» **EXERCISE DESCRIPTION**
Provide an exact copy of the lines from the beginning of the records through the line that includes "conversion is given", and of no others.

[[ THE INPUT open ]]

(** C10, as amended.  When the command line names an input file, as [raw],
    the path the run works with is [raw] with every backslash replaced by a
    slash: it contains no backslash, and is [raw] itself when [raw] has
    none.  The first thing the run does is the existence check, on that
    path, and a file that does not exist is reported under that path.  For
    an input that is not a [.csg] file every path shown to a collaborator or
    printed is that path, so none has a backslash.  For a [.csg] input the
    conversion is given that path; what follows it (the writing and the
    reading of the tree, the exports) is given the path that [std_filename]
    returns for the file with the extension [xcsg], which is not normalised
    again: those stages see a backslash exactly if [std_filename] puts one
    there. *)
Theorem input_path_is_normalised :
  forall (raw : string) (w : W),
    names_input raw ->
    occurs backslash (replace backslash slash raw) = false
    /\ (occurs backslash raw = false -> replace backslash slash raw = raw)
    /\ (exists rest,
          trace (run w) = EvExists (replace backslash slash raw) :: rest)
    /\ (Exists X (replace backslash slash raw) w = false ->
        outcome (run w)
          = Raise (file_not_found (replace backslash slash raw)))
    /\ Forall (fun ev => sees (seen_paths raw) ev = true) (trace (run w))
    /\ (GetExt X (filename_of X (replace backslash slash raw)) <> ".csg" ->
        Forall (fun ev => sees [replace backslash slash raw] ev = true)
          (trace (run w))
        /\ Forall (fun ev => slashed ev = true) (trace (run w)))
    /\ (GetExt X (filename_of X (replace backslash slash raw)) = ".csg" ->
        Exists X (replace backslash slash raw) w = true ->
        exists rest,
          trace (run w)
            = EvExists (replace backslash slash raw)
              :: Cout (Converting (replace backslash slash raw))
              :: EvToXcsg (replace backslash slash raw) :: rest
          /\ Forall (fun ev =>
                       sees [GetFullPath X
                               (SetExt X (filename_of X
                                            (replace backslash slash raw))
                                  "xcsg")] ev = true) rest)
    /\ (occurs backslash
          (GetFullPath X
             (SetExt X (filename_of X (replace backslash slash raw)) "xcsg"))
        = false ->
        Forall (fun ev => slashed ev = true) (trace (run w)))
    /\ (GetExt X (filename_of X (replace backslash slash raw)) = ".csg" ->
        Exists X (replace backslash slash raw) w = true ->
        forall tree1 w1,
          to_xcsg X (replace backslash slash raw) None w = (Ret tree1, w1) ->
          In (EvWriteXml
                (GetFullPath X
                   (SetExt X (filename_of X (replace backslash slash raw))
                      "xcsg")))
             (trace (run w))
          /\ (Forall (fun ev => slashed ev = true) (trace (run w)) ->
              occurs backslash
                (GetFullPath X
                   (SetExt X (filename_of X (replace backslash slash raw))
                      "xcsg")) = false)).
Proof.
  intros raw w Hin.
  split; [ apply occurs_replace | ].
  split; [ apply replace_without | ].
  assert (H : (exists rest,
                  trace (run w) = EvExists (replace backslash slash raw) :: rest)
              /\ (Exists X (replace backslash slash raw) w = false ->
                  outcome (run w)
                    = Raise (file_not_found (replace backslash slash raw)))
              /\ Forall (fun ev => sees (seen_paths raw) ev = true)
                   (trace (run w))).
  {
    assert (Hfirst : In (replace backslash slash raw) (seen_paths raw)).
    { unfold seen_paths. cbv zeta. destruct (String.eqb _ ".csg"); cbn; auto. }
    rewrite (run_named _ w Hin).
    destruct (Exists X (replace backslash slash raw) w).
    - projections. split; [ eexists; reflexivity | ].
      split; [ discriminate | ].
      constructor; [ now apply (sees_one _ (replace backslash slash raw)) | ].
      rewrite bind_run.
      destruct (convert None (filename_of X (replace backslash slash raw))
                  (replace backslash slash raw) w)
        as [[[[[tree1 file1] xcsg_file1] | e] w1] t1] eqn:Hconv.
      + projections.
        assert (Hsecond : In xcsg_file1 (seen_paths raw)
                          /\ Forall (fun ev => sees (seen_paths raw) ev = true) t1).
        { destruct (convert_result _ _ _ _ _ _ _ _ _ Hconv)
            as [(Hext & -> & -> & ->) | (Hext & -> & -> & ->)].
          - split; [ exact Hfirst | constructor ].
          - assert (Hin2 : In (GetFullPath X (SetExt X (filename_of X
                                 (replace backslash slash raw)) "xcsg"))
                              (seen_paths raw)).
            { unfold seen_paths. cbv zeta. rewrite Hext. cbn. auto. }
            split; [ exact Hin2 | ].
            repeat constructor.
            + now apply (sees_one _ (replace backslash slash raw)).
            + now apply (sees_one _ (replace backslash slash raw)).
            + now apply (sees_one _ (GetFullPath X (SetExt X (filename_of X
                                 (replace backslash slash raw)) "xcsg"))). }
        destruct Hsecond as (Hin2 & Ht1).
        apply Forall_app. split; [ exact Ht1 | ].
        apply emits_bind; [ | intros _; apply emits_ret ].
        intros w2. now apply process_sees.
      + projections.
        assert (Hcsg : String.eqb (GetExt X (filename_of X
                          (replace backslash slash raw))) ".csg" = true).
        { unfold convert in Hconv.
          destruct (String.eqb _ ".csg"); [ reflexivity | discriminate Hconv ]. }
        assert (Hin2 : In (GetFullPath X (SetExt X (filename_of X
                               (replace backslash slash raw)) "xcsg"))
                            (seen_paths raw)).
        { unfold seen_paths. cbv zeta. rewrite Hcsg. cbn. auto. }
        pose proof (emits_convert (fun ev => sees (seen_paths raw) ev = true) None
                      (filename_of X (replace backslash slash raw))
                      (replace backslash slash raw)
                      (sees_one _ _ (Cout (Converting _)) Hfirst eq_refl)
                      (sees_one _ _ (EvToXcsg _) Hfirst eq_refl)
                      (sees_one _ _ (EvWriteXml _) Hin2 eq_refl) w) as Hq.
        now rewrite Hconv in Hq.
    - split; [ eexists; reflexivity | ]. split; [ reflexivity | ].
      repeat constructor. now apply (sees_one _ (replace backslash slash raw)).
  }
  destruct H as (Hfirst & Hmissing & Hsees).
  split; [ exact Hfirst | ]. split; [ exact Hmissing | ].
  split; [ exact Hsees | ]. split; [ | split; [ | split ] ].
  - intros Hext. apply String.eqb_neq in Hext.
    assert (Hone : Forall (fun ev => sees [replace backslash slash raw] ev
                                     = true) (trace (run w))).
    { unfold seen_paths in Hsees. cbv zeta in Hsees.
      now rewrite Hext in Hsees. }
    split; [ exact Hone | ].
    refine (Forall_impl _ _ Hone). intros ev Hev.
    apply (sees_slashed [replace backslash slash raw]); [ | exact Hev ].
    intros q [<- | []]. apply occurs_replace.
  - intros Hext Hex.
    destruct (to_xcsg X (replace backslash slash raw) None w)
      as [[tree1 | e] w1] eqn:Hto.
    + destruct (write_xml X tree1
                  (GetFullPath X
                     (SetExt X (filename_of X (replace backslash slash raw))
                        "xcsg")) w1) as [[[] | e] w2] eqn:Hwr.
      * rewrite (run_processes _ _ _ _ _ _ _ Hin Hex
                   (convert_done _ _ _ _ _ _ _ Hext Hto Hwr)).
        projections. eexists. split; [ reflexivity | ].
        constructor;
          [ apply (sees_one _ (GetFullPath X
                                 (SetExt X (filename_of X
                                              (replace backslash slash raw))
                                    "xcsg")));
            [ now left | reflexivity ] | ].
        apply process_sees. now left.
      * rewrite (run_convert_fails _ _ _ _ _ Hin Hex
                   (convert_write_fails _ _ _ _ _ _ _ _ Hext Hto Hwr)).
        projections. eexists. split; [ reflexivity | ].
        constructor;
          [ apply (sees_one _ (GetFullPath X
                                 (SetExt X (filename_of X
                                              (replace backslash slash raw))
                                    "xcsg")));
            [ now left | reflexivity ] | ].
        constructor.
    + rewrite (run_convert_fails _ _ _ _ _ Hin Hex
                 (convert_parse_fails _ _ _ _ _ _ Hext Hto)).
      projections. exists []. split; [ reflexivity | constructor ].
  - intros Hext. exact (Forall_impl _ (seen_paths_slashed raw Hext) Hsees).
  - intros Hext Hex tree1 w1 Hto.
    assert (Hwritten : In (EvWriteXml
                             (GetFullPath X
                                (SetExt X (filename_of X
                                             (replace backslash slash raw))
                                   "xcsg")))
                          (trace (run w))).
    { destruct (write_xml X tree1
                  (GetFullPath X
                     (SetExt X (filename_of X (replace backslash slash raw))
                        "xcsg")) w1) as [[[] | e] w2] eqn:Hwr.
      - rewrite (run_processes _ _ _ _ _ _ _ Hin Hex
                   (convert_done _ _ _ _ _ _ _ Hext Hto Hwr)).
        cbn. tauto.
      - rewrite (run_convert_fails _ _ _ _ _ Hin Hex
                   (convert_write_fails _ _ _ _ _ _ _ _ Hext Hto Hwr)).
        cbn. tauto. }
    split; [ exact Hwritten | ].
    intros Hall. rewrite Forall_forall in Hall.
    specialize (Hall _ Hwritten).
    unfold slashed in Hall. cbn [paths forallb] in Hall.
    rewrite andb_true_r in Hall. now apply negb_true_iff.
Qed.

[[ THE INPUT closed ]]

» **REPLY TO THE TASK**
(** C10, as amended.  When the command line names an input file, as [raw],
    the path the run works with is [raw] with every backslash replaced by a
    slash: it contains no backslash, and is [raw] itself when [raw] has
    none.  The first thing the run does is the existence check, on that
    path, and a file that does not exist is reported under that path.  For
    an input that is not a [.csg] file every path shown to a collaborator or
    printed is that path, so none has a backslash.  For a [.csg] input the
    conversion is given that path; what follows it (the writing and the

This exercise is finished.